Dunque le persone non sembrano cercare banalmente e unicamente un effetto consolatorio nei film. Cercano piuttosto di rintracciare e prendere contatto con parti di sé nascoste nelle storie umane e vedere tutto come in uno specchio, anche se si trattasse di uno specchio lacaniano in cui lo spettatore, soggetto psichicamente maturo, diventa in grado di identificarsi con qualcosa di diverso dal proprio riflesso.

Tra le persone forse più esperte negli usi curativi del cinema vi sono, senz’altro, i registi, persone allenate a vedere oltre le storie, ovvero quello stesso Oltre che appartiene agli osservatori più fini e che, talora, sostanzia e identifica l’opera d’arte.
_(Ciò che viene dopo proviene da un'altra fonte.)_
(* ===== verification/Start.v ===== *)
(** How the programs join the network: [sdk/examples/pgqf/src/settings.rs] and
    [start_network] of [io.rs] there, and [sdk/devnode/src/settings.rs] and
    [start_network] of [main.rs] there.

    Reading the command line is left out: the settings are what was read.  The network
    object is the one of [Network]; that its background thread could be started is
    assumed, since otherwise there is nothing to join.  The joins happen at the times
    [t1], [t2] and [t3]. *)
From S2P Require Import Prelude Extern Chain Sandbox Cache Wire Muxer Topic TopicProps Network NetworkProps.

(** [IpAddr] and [SocketAddr] of the standard library. *)
Inductive IpAddr := V4 (addr : N) | V6 (addr : N).
Record SocketAddr := mkSocketAddr { sock_ip : IpAddr; sock_port : Z }.

(** [Ipv4Addr::UNSPECIFIED], [Ipv6Addr::UNSPECIFIED] *)
Definition unspecified : list IpAddr := [V4 0; V6 0].

(** [match addr { V4(addr) => Protocol::Ip4(addr), V6(addr) => Protocol::Ip6(addr) }] *)
Definition ip_protocol (addr : IpAddr) : Protocol :=
  match addr with V4 a => Ip4 a | V6 a => Ip6 a end.

(** [pub struct SystemSettings] of the client and solver, with its defaults. *)
Record SystemSettings := mkSettings {
  network_id : rstring;
  p2p_port : Z;
  ip : list IpAddr;
  peer_addrs : list SocketAddr;
}.
Definition settings_default : SystemSettings := mkSettings (str "localnet") 44667 unspecified [].

(** [pub struct SystemSettings] of the development node; the block time in
    nanoseconds. *)
Record DevnodeSettings := mkDevnodeSettings {
  dn_network_id : rstring;
  dn_p2p_port : Z;
  dn_rpc_port : Z;
  dn_ip : list IpAddr;
  dn_block_time : Z;
}.
Definition devnode_default : DevnodeSettings :=
  mkDevnodeSettings (str "localnet") 44668 8080 unspecified (2 * 10 ^ 9).

(** [_rpc_addrs] *)
Definition rpc_addrs (self : DevnodeSettings) : list SocketAddr :=
  (λ addr, mkSocketAddr addr (dn_rpc_port self)) <$> dn_ip self.

Section start.
Context `{!MultihashCrate, !Libp2p, !MultiaddrBuild, !HashOrder PeerId, !HashOrder Multiaddr,
  !HashOrder Protocol, !HashOrder rstring}.

(** An address of an IP address and a port. *)
Definition tcp_multiaddr (addr : IpAddr) (port : Z) : Multiaddr :=
  let maddr := multiaddr_empty in
  let maddr := multiaddr_push maddr (ip_protocol addr) in
  multiaddr_push maddr (Tcp port).

(** [SystemSettings::peers], [SystemSettings::p2p_addrs]; the same of the node. *)
Definition peers (self : SystemSettings) : gset Multiaddr :=
  list_to_set ((λ addr, tcp_multiaddr (sock_ip addr) (sock_port addr)) <$> peer_addrs self).
Definition p2p_addrs (self : SystemSettings) : list Multiaddr :=
  (λ addr, tcp_multiaddr addr (p2p_port self)) <$> ip self.
Definition dn_p2p_addrs (self : DevnodeSettings) : list Multiaddr :=
  (λ addr, tcp_multiaddr addr (dn_p2p_port self)) <$> dn_ip self.

(** [format!("/{}/transactions", network_id)] *)
Definition topic_name (network_id : rstring) (suffix : rstring) : rstring :=
  str "/" ++ network_id ++ str "/" ++ suffix.

(** [start_network] of the client: the handles are the names of the topics. *)
Definition start_network (t1 t2 t3 : Instant) (settings : SystemSettings) (keypair : PeerId) :
    Result (rstring * rstring * rstring * Network) NetworkError :=
  let network := network_new (config_default (p2p_addrs settings)) keypair in
  let '(txs_topic, network) := join t1
    (mkTopicConfig (topic_name (network_id settings) (str "transactions")) (peers settings)) network in
  let? txs_topic := txs_topic in
  let '(blocks_topic, network) := join t2
    (mkTopicConfig (topic_name (network_id settings) (str "blocks")) (peers settings)) network in
  let? blocks_topic := blocks_topic in
  let '(intents_topic, network) := join t3
    (mkTopicConfig (topic_name (network_id settings) (str "intents")) (peers settings)) network in
  let? intents_topic := intents_topic in
  Ok (txs_topic, blocks_topic, intents_topic, network).

(** [start_network] of the development node: no peers to begin with. *)
Definition dn_start_network (t1 t2 : Instant) (settings : DevnodeSettings) (keypair : PeerId) :
    Result (rstring * rstring * Network) NetworkError :=
  let network := network_new (config_default (dn_p2p_addrs settings)) keypair in
  let '(txs_topic, network) := join t1
    (mkTopicConfig (topic_name (dn_network_id settings) (str "transactions")) ∅) network in
  let? txs_topic := txs_topic in
  let '(blocks_topic, network) := join t2
    (mkTopicConfig (topic_name (dn_network_id settings) (str "blocks")) ∅) network in
  let? blocks_topic := blocks_topic in
  Ok (txs_topic, blocks_topic, network).
End start.

(** ** What has happened when the programs start *)

Section properties.
Context `{!MultihashCrate, !Libp2p, !Rand, !MultiaddrBuild, !MultiaddrBuildLaws, !HashOrder PeerId,
  !HashOrder Multiaddr, !HashOrder Protocol, !HashOrder rstring, !Rmp (rstring * Action)}.
Context (prof : Profile).

Lemma topic_name_inj id s1 s2 : topic_name id s1 = topic_name id s2 → s1 = s2.
Proof. unfold topic_name. by intros ?%app_inv_head%app_inv_head%app_inv_head. Qed.

Lemma hash_elems_empty : hash_elems (∅ : gset Multiaddr) = [].
Proof. apply Permutation_nil_r. by rewrite hash_elems_perm, elements_empty. Qed.

(** The commands of a new topic: a connection to every bootstrap peer. *)
Lemma topic_new_cmds now tc nc node :
  cmds (topic_new now tc nc node) = (λ addr, Connect addr (name tc)) <$> hash_elems (bootstrap tc).
Proof.
  unfold topic_new. cbv zeta. set (s0 := mkTopic _ _ _ _ _ _ _ _ _ _).
  change (cmds ?s = ?l) with (cmds s = cmds s0 ++ l). generalize s0. clear s0.
  induction (hash_elems (bootstrap tc)) as [|a l IH]; intros s; [by rewrite app_nil_r|].
  cbn [foldl]. rewrite IH, fmap_cons, (cons_middle _ _ (_ <$> l)), app_assoc. f_equal.
  by destruct (ip_address a).
Qed.

(** A join of a topic that is new. *)
Lemma join_new now cfg self :
  topics self !! name cfg = None →
  ∃ t, join now cfg self = (Ok (name cfg), mkNetwork (config self) (this self) (runloop self)
      (commands self ++ ((λ addr, Connect addr (name cfg)) <$> hash_elems (bootstrap cfg)))
      (<[name cfg := t]> (topics self)) (muxer self) (history self)) ∧ active_peers t = ∅.
Proof.
  intros Hn. unfold join. rewrite Hn. eexists. unfold sync_topic. rewrite topic_new_cmds. split; [done|].
  pose proof (topic_new_views now cfg (config self) (this self)) as Hv. unfold views in Hv.
  by injection Hv.
Qed.

(** The address of a peer starts with its IP address, so that it can be dialed. *)
Lemma tcp_multiaddr_ip addr port : ip_address (tcp_multiaddr addr port) = Some (ip_protocol addr).
Proof.
  unfold ip_address, tcp_multiaddr. rewrite !protocols_push, protocols_empty. by destruct addr.
Qed.

(** The requests to connect that the joins of the client leave for the network: each
    peer of the settings, once for every topic. *)
Definition bootstrap_commands (settings : SystemSettings) (n : rstring) : list Command :=
  (λ addr, Connect addr n) <$> hash_elems (peers settings).

Lemma topic_names_distinct id :
  NoDup [topic_name id (str "transactions"); topic_name id (str "blocks"); topic_name id (str "intents")].
Proof.
  change (NoDup (topic_name id <$> [str "transactions"; str "blocks"; str "intents"])).
  apply NoDup_fmap_2; [intros s1 s2; apply topic_name_inj|].
  apply (bool_decide_unpack _). by vm_compute.
Qed.

(** Three joins of different topics, one after the other. *)
Lemma join_thrice t1 t2 t3 n1 n2 n3 bs self :
  NoDup [n1; n2; n3] → topics self = ∅ → commands self = [] →
  ∃ s1 s2 s3, join t1 (mkTopicConfig n1 bs) self = (Ok n1, s1) ∧
    join t2 (mkTopicConfig n2 bs) s1 = (Ok n2, s2) ∧ join t3 (mkTopicConfig n3 bs) s2 = (Ok n3, s3) ∧
    dom (topics s2) = {[n1; n2]} ∧ dom (topics s3) = {[n1; n2; n3]} ∧
    (∀ n t, topics s3 !! n = Some t → active_peers t = ∅) ∧
    commands s2 = [n1; n2] ≫= (λ n, (λ addr, Connect addr n) <$> hash_elems bs) ∧
    commands s3 = [n1; n2; n3] ≫= (λ n, (λ addr, Connect addr n) <$> hash_elems bs) ∧
    rtc (net_step prof) (∅, ∅, self) (∅, ∅, s2) ∧ rtc (net_step prof) (∅, ∅, self) (∅, ∅, s3).
Proof.
  intros Hnd Ht Hc. rewrite !NoDup_cons, !elem_of_cons in Hnd. destruct Hnd as (Hn1 & Hn2 & _).
  destruct (join_new t1 (mkTopicConfig n1 bs) self) as (x1 & E1 & Ha1); [by rewrite Ht|].
  destruct (join t1 (mkTopicConfig n1 bs) self) as [r1 s1] eqn:J1. injection E1 as -> E1.
  destruct (join_new t2 (mkTopicConfig n2 bs) s1) as (x2 & E2 & Ha2).
  { rewrite E1. cbn [topics name]. rewrite lookup_insert_ne by naive_solver. by rewrite Ht. }
  destruct (join t2 (mkTopicConfig n2 bs) s1) as [r2 s2] eqn:J2. injection E2 as -> E2.
  destruct (join_new t3 (mkTopicConfig n3 bs) s2) as (x3 & E3 & Ha3).
  { rewrite E2, E1. cbn [topics name]. rewrite !lookup_insert_ne by naive_solver. by rewrite Ht. }
  destruct (join t3 (mkTopicConfig n3 bs) s2) as [r3 s3] eqn:J3. injection E3 as -> E3.
  exists s1, s2, s3. repeat (split; [done|]). cbn [name bootstrap] in *.
  assert (rtc (net_step prof) (∅, ∅, self) (∅, ∅, s2)) as Hs2.
  { eapply rtc_l; [apply (step_join prof _ self t1)|]. rewrite J1. cbn [snd].
    apply rtc_once. pose proof (step_join prof (∅, ∅) s1 t2 (mkTopicConfig n2 bs)) as Hj.
    by rewrite J2 in Hj. }
  split; [rewrite E2, E1; cbn [topics]; rewrite Ht, !dom_insert_L; set_solver|].
  split; [rewrite E3, E2, E1; cbn [topics]; rewrite Ht, !dom_insert_L; set_solver|].
  split.
  { intros n t. rewrite E3, E2, E1. cbn [topics]. rewrite Ht, !lookup_insert_Some, lookup_empty.
    naive_solver. }
  split; [rewrite E2, E1; cbn [commands]; rewrite Hc; simpl; by rewrite app_nil_r|].
  split; [rewrite E3, E2, E1; cbn [commands]; rewrite Hc; simpl; by rewrite app_nil_r, app_assoc|].
  split; [done|]. etrans; [exact Hs2|]. apply rtc_once.
  pose proof (step_join prof (∅, ∅) s2 t3 (mkTopicConfig n3 bs)) as Hj. by rewrite J3 in Hj.
Qed.

(** How the programs start.  The three topics of a client have different names, so
    that every join succeeds, whatever the settings; all of them start without active
    peers, and what is waiting in the channel of the network is to dial every peer of the
    settings once for each topic, at an address that names its IP address.  The node joins
    its two topics, which have the names of those of a client with the same network
    identifier, and dials nobody.  Both networks satisfy what [network_survives] needs. *)
Theorem start_network_spec t1 t2 t3 settings id dsettings did :
  let ntx := topic_name (network_id settings) (str "transactions") in
  let nbl := topic_name (network_id settings) (str "blocks") in
  let nin := topic_name (network_id settings) (str "intents") in
  (∃ network, start_network t1 t2 t3 settings id = Ok (ntx, nbl, nin, network) ∧
    NoDup [ntx; nbl; nin] ∧ dom (topics network) = {[ntx; nbl; nin]} ∧
    (∀ n t, topics network !! n = Some t → active_peers t = ∅) ∧
    commands network = [ntx; nbl; nin] ≫= bootstrap_commands settings ∧
    (∀ a n, Connect a n ∈ commands network →
      ∃ p, p ∈ peer_addrs settings ∧ ip_address a = Some (ip_protocol (sock_ip p))) ∧
    rtc (net_step prof) (network_start (config_default (p2p_addrs settings)) id) (∅, ∅, network)) ∧
  (dn_network_id dsettings = network_id settings →
    ∃ network, dn_start_network t1 t2 dsettings did = Ok (ntx, nbl, network) ∧
      dom (topics network) = {[ntx; nbl]} ∧ commands network = [] ∧
      rtc (net_step prof) (network_start (config_default (dn_p2p_addrs dsettings)) did)
        (∅, ∅, network)).
Proof.
  intros ntx nbl nin. pose proof (topic_names_distinct (network_id settings)) as Hnd. split.
  - destruct (join_thrice t1 t2 t3 ntx nbl nin (peers settings)
      (network_new (config_default (p2p_addrs settings)) id) Hnd eq_refl eq_refl)
      as (s1 & s2 & s3 & J1 & J2 & J3 & _ & Hdom & Hact & _ & Hcmds & _ & Hrun).
    exists s3. split; [|split; [done|split; [done|split; [done|split; [done|split; [|done]]]]]].
    + unfold start_network. fold ntx. rewrite J1. cbn [result_bind]. fold nbl. rewrite J2.
      cbn [result_bind]. fold nin. by rewrite J3.
    + intros a n. rewrite Hcmds. intros (m & Hin & _)%list_elem_of_bind.
      apply list_elem_of_fmap in Hin as (a' & [= -> ->] & Ha).
      apply elem_of_hash_elems, elem_of_list_to_set, list_elem_of_fmap in Ha as (p & -> & Hp).
      exists p. split; [done|apply tcp_multiaddr_ip].
  - intros Hid. destruct (join_thrice t1 t2 t3 ntx nbl nin ∅
      (network_new (config_default (dn_p2p_addrs dsettings)) did) Hnd eq_refl eq_refl)
      as (s1 & s2 & _ & J1 & J2 & _ & Hdom & _ & _ & Hcmds & _ & Hrun & _).
    exists s2. split; [|split; [done|split; [|done]]].
    + unfold dn_start_network. rewrite Hid. fold ntx. rewrite J1. cbn [result_bind]. fold nbl.
      by rewrite J2.
    + rewrite Hcmds, hash_elems_empty. done.
Qed.
End properties.

(** ** Example

    Addresses as lists of protocols. *)
#[local] Instance list_libp2p : Libp2p := {|
  PeerId := nat; ConnectionId := nat; Multiaddr := list Protocol; protocols a := a;
  ConnectedPoint := bool * list Protocol; is_dialer e := e.1; get_remote_address e := e.2;
|}.
#[local] Instance list_multiaddr : MultiaddrBuild := {|
  multiaddr_empty := [] : list Protocol; multiaddr_push (a : list Protocol) p := a ++ [p];
|}.
#[local] Instance list_multiaddr_laws : MultiaddrBuildLaws.
Proof. by split. Qed.

(** The solver of the example network, which knows the address of the validator. *)
Definition solver_settings : SystemSettings :=
  mkSettings (str "localnet") 44667 unspecified [mkSocketAddr (V4 2887057666) 44668].

Definition list_peer (id : nat) : @PeerId list_libp2p := id.

Lemma start_network_spec_witness :
  let _ := map_order nat in let _ := map_order (list Protocol) in let _ := map_order Protocol in
  ∀ (Rm : Rmp (rstring * @Action list_libp2p)),
  (∃ network, dn_start_network 1 2 devnode_default (list_peer 0) =
      Ok (str "/localnet/transactions", str "/localnet/blocks", network) ∧ commands network = []) ∧
  (∃ network, start_network 1 2 3 solver_settings (list_peer 1) =
      Ok (str "/localnet/transactions", str "/localnet/blocks", str "/localnet/intents", network) ∧
    commands network = (λ n, Connect ([Ip4 2887057666; Tcp 44668] : list Protocol) n) <$>
      [str "/localnet/transactions"; str "/localnet/blocks"; str "/localnet/intents"]).
Proof.
  intros HO1 HO2 HO3 Rm.
  destruct (start_network_spec Debug 1 2 3 solver_settings (list_peer 1)
    devnode_default (list_peer 0))
    as [(network & Hs & _ & _ & _ & Hc & _) Hdn].
  destruct (Hdn eq_refl) as (dnetwork & Hd & _ & Hdc & _). split.
  - exists dnetwork. split; [exact Hd|exact Hdc].
  - exists network. split; [exact Hs|]. rewrite Hc. reflexivity.
Defined.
Fellini, che non rivedeva mai i suoi film considerandoli ormai opere consegnate agli altri, amava rivedere invece Il Circo di Chaplin (Chaplin 1928) per quell’umanità non ordinaria e sofferente che animava il mondo circense.

In passato sono esistite persone che ripetevano a memoria battute tratte dai film di Totò oppure da un film, che specie in ambiente romano, divenne presto un cult Febbre da cavallo (Steno 1976). Il comico con il suo effetto immediato e liberatorio sembra l’elemento più ricercato e diffuso in quanto più disponibile.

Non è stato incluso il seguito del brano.